Utility of Urinary Extracellular Vesicles for Colorectal Cancer: Comparison of DNA Quality and MRD Detection

This study evaluated the feasibility of urinary extracellular vesicles (EVs) as a liquid biopsy source for colorectal cancer (CRC) using two predefined cohorts: 97 patients for analytical validation and 63 patients for postoperative survival analysis. We compared urinary EVs, urinary cell-free tumor DNA (ctDNA), plasma EVs, and plasma ctDNA across multiple molecular dimensions, and assessed the utility of urinary EV-DNA for minimal residual disease (MRD) detection. Urinary EVs exhibited larger particle size (median 175.6 nm) and markedly higher purity, demonstrated by a substantially broader proteomic profile (4674 vs. 476 proteins) and significantly higher expression of EV-specific markers (CD63, CD81, CD9). DNA extracted from urinary EVs showed the highest concentration and best preservation of nucleic acid integrity, with the greatest Long/Short fragment ratio, outperforming all plasma-derived samples. Mutation detection sensitivity was comparable across sample types but was highest in plasma ctDNA (39.2%) and urinary EV-DNA (34.0%), exceeding urinary ctDNA (21.6%).

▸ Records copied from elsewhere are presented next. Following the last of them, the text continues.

(** ** The cases of one iteration of the inner loop

    [parent_step env acc p w r]: processing the parent [p] in the world [w]
    with the children [acc] accumulated so far ends in [r]. *)
Inductive parent_step (env : Env) (acc : gset string) (p : string) (w : World)
  : Res (gset string) → Prop :=
| step_skip :
    p ∈ visited w →
    parent_step env acc p w (mkRes (Ok acc) w [])
| step_transport :
    p ∉ visited w →
    session_get env p = None →
    parent_step env acc p w
      (mkRes (Raise RequestException) (mkWorld (visit p (self w)) (files w)) [EvGet p])
| step_status r :
    p ∉ visited w →
    session_get env p = Some r →
    status_code r ≠ 200 →
    parent_step env acc p w
      (mkRes (Ok acc) (mkWorld (visit p (self w)) (files w)) [EvGet p])
| step_sheet r :
    p ∉ visited w →
    session_get env p = Some r →
    status_code r = 200 →
    is_sheet p = true →
    parent_step env acc p w
      (mkRes (Ok acc) (mkWorld (visit p (self w)) (files w)) [EvGet p])
| step_filter_raises r fs e :
    p ∉ visited w →
    session_get env p = Some r →
    status_code r = 200 →
    is_sheet p = false →
    clean_webpage_links (filter_word_list (self w)) (get_all_links_from_page env r)
      = Raise e →
    parent_step env acc p w
      (mkRes (Raise e) (mkWorld (visit p (self w)) fs) [EvGet p])
| step_children r fs kept :
    p ∉ visited w →
    session_get env p = Some r →
    status_code r = 200 →
    is_sheet p = false →
    clean_webpage_links (filter_word_list (self w)) (get_all_links_from_page env r)
      = Ok kept →
    indexing_on (self w) = false →
    parent_step env acc p w
      (mkRes (Ok (acc ∪ links_of kept)) (mkWorld (visit p (self w)) fs) [EvGet p])
| step_unbound r fs kept :
    p ∉ visited w →
    session_get env p = Some r →
    status_code r = 200 →
    is_sheet p = false →
    clean_webpage_links (filter_word_list (self w)) (get_all_links_from_page env r)
      = Ok kept →
    indexing_on (self w) = true →
    indexing_definitions_obj (self w) = None →
    parent_step env acc p w
      (mkRes (Raise AttributeError) (mkWorld (visit p (self w)) fs) [EvGet p])
| step_indexed r fs kept obj :
    p ∉ visited w →
    session_get env p = Some r →
    status_code r = 200 →
    is_sheet p = false →
    clean_webpage_links (filter_word_list (self w)) (get_all_links_from_page env r)
      = Ok kept →
    indexing_on (self w) = true →
    indexing_definitions_obj (self w) = Some obj →
    parent_step env acc p w
      (mkRes (Ok (acc ∪ links_of kept)) (mkWorld (visit p (self w)) fs)
         [EvGet p;
          EvToSql (db_index_table_name obj) (db_index_schema obj)
            (create_parent_child_dataframe env (visit p (self w)) p
               (acc ∪ links_of kept))]).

In the survival cohort, MRD positivity-defined as detectable RAS/BRAF mutations in urinary EV-DNA 1 month after curative surgery-was strongly associated with inferior outcomes (HR for recurrence 5.25, 95% CI 1.74-15.80), and overall survival was significantly worse in MRD-positive patients. These findings indicate that urinary EVs provide highly pure vesicles with superior DNA quality, making them a robust and completely non-invasive source for molecular profiling. Urinary EV-DNA-based MRD assessment shows significant prognostic value and may serve as a practical tool for postoperative monitoring and risk stratification in colorectal cancer.